Task to complete ▸ From the material below, copy every line in which the word "completion" occurs.

Input for this task ▸
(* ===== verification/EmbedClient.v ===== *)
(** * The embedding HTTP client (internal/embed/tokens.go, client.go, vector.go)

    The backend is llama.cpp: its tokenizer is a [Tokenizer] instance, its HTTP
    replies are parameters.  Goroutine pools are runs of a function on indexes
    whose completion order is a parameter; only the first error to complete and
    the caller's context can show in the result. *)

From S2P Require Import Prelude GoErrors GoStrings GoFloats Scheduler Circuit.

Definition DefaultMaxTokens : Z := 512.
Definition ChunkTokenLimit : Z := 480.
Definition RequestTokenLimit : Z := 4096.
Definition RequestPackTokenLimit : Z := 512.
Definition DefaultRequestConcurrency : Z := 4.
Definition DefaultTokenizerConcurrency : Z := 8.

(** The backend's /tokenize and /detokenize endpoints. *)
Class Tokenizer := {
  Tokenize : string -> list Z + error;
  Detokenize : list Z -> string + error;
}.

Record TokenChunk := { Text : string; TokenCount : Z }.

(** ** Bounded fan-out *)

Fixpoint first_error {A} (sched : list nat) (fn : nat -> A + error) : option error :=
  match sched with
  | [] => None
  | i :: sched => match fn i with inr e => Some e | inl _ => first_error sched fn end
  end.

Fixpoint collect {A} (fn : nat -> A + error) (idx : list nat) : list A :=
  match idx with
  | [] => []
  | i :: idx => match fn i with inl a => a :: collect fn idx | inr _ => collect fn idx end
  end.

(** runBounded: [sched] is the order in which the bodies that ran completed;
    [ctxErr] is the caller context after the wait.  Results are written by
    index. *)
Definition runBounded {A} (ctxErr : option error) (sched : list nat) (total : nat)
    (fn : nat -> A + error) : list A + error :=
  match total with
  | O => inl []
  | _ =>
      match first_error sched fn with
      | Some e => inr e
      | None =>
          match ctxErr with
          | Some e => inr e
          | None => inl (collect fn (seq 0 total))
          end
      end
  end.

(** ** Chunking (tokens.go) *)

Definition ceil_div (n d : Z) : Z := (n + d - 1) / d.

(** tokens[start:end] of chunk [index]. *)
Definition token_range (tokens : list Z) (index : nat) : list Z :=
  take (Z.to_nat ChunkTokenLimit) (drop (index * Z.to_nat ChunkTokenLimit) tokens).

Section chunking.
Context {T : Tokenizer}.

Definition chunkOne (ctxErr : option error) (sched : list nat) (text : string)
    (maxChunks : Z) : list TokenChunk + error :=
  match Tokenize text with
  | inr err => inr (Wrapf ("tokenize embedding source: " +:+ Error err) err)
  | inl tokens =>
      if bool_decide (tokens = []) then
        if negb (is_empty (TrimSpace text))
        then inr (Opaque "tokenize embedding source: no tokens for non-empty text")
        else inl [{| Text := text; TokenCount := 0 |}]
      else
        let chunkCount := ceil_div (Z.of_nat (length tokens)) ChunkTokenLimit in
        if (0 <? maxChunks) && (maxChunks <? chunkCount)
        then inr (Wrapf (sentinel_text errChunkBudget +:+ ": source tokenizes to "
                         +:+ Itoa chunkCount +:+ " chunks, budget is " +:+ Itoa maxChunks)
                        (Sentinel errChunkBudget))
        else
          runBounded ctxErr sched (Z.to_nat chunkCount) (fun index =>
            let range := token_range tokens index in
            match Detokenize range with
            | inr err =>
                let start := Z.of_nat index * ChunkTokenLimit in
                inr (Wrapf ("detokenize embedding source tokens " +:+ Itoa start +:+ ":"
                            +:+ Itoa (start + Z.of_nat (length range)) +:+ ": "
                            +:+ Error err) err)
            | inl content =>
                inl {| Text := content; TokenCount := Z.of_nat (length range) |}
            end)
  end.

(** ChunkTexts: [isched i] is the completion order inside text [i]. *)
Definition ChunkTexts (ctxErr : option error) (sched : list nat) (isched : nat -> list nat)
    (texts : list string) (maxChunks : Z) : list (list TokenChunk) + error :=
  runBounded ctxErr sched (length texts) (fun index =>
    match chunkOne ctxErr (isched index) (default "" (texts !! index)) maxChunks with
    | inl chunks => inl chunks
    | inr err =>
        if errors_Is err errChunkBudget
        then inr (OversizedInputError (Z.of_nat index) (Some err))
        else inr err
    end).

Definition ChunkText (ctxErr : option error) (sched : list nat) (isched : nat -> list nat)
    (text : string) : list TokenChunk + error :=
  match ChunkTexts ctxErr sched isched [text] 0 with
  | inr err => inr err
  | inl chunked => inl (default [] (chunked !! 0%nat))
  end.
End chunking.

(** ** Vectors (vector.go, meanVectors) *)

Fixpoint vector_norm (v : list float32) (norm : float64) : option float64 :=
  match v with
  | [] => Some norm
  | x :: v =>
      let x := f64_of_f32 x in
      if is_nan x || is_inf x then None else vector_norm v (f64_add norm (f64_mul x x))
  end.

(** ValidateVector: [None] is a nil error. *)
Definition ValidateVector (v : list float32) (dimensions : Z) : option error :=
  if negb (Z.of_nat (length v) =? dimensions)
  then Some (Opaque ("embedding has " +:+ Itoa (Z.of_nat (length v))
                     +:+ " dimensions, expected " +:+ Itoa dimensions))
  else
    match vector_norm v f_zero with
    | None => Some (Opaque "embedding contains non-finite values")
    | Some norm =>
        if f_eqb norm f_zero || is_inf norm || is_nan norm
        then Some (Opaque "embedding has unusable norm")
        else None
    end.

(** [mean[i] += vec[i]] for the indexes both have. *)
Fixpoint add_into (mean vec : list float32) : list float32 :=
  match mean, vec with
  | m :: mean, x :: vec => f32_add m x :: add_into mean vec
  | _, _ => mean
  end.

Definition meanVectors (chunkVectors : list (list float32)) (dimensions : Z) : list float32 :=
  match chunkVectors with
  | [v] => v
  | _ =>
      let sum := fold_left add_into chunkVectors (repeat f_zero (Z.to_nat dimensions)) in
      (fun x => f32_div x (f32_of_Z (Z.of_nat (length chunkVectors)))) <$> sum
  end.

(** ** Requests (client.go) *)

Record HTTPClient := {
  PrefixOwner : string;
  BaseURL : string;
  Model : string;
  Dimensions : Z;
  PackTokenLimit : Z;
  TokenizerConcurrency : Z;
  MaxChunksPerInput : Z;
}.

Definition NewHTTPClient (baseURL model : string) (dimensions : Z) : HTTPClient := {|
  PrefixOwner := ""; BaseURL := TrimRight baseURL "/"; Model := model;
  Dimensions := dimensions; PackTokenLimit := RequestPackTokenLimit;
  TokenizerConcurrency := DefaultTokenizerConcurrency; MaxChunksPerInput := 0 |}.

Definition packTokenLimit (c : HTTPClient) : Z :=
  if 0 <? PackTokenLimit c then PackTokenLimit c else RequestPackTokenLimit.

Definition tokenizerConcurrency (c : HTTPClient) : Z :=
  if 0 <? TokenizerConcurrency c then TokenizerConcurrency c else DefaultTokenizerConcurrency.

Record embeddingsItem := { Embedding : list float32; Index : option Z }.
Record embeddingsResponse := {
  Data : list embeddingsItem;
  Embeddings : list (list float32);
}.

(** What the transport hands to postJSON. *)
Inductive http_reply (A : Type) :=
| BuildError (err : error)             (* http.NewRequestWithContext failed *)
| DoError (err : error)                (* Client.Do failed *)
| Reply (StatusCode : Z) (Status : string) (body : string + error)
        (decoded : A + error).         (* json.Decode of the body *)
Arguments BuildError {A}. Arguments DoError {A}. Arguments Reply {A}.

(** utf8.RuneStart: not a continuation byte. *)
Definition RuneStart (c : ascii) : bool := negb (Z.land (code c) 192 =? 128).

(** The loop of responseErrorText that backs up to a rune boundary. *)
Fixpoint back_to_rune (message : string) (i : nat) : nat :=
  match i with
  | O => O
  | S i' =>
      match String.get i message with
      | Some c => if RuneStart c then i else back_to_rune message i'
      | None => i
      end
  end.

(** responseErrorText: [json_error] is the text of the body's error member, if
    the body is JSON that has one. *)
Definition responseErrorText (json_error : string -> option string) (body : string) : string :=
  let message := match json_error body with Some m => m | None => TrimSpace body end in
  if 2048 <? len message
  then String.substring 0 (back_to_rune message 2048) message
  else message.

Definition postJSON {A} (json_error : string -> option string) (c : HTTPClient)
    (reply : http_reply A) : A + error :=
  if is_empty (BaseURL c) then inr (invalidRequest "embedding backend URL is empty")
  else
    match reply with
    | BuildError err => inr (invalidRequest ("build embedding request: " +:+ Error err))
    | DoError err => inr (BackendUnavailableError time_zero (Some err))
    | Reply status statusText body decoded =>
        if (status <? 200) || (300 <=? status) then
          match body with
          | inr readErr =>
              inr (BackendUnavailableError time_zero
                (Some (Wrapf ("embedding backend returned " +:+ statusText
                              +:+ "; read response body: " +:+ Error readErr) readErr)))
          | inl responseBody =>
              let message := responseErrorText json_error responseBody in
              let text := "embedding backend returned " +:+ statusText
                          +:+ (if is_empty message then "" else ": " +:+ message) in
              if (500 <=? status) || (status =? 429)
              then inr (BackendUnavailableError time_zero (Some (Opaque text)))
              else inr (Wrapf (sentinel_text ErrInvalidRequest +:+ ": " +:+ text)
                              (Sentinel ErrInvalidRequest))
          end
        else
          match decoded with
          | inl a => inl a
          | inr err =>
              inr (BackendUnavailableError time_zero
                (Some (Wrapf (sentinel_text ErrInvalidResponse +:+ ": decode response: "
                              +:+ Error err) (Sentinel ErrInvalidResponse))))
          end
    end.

Reply to the task ▸
    whose completion order is a parameter; only the first error to complete and
(** ChunkTexts: [isched i] is the completion order inside text [i]. *)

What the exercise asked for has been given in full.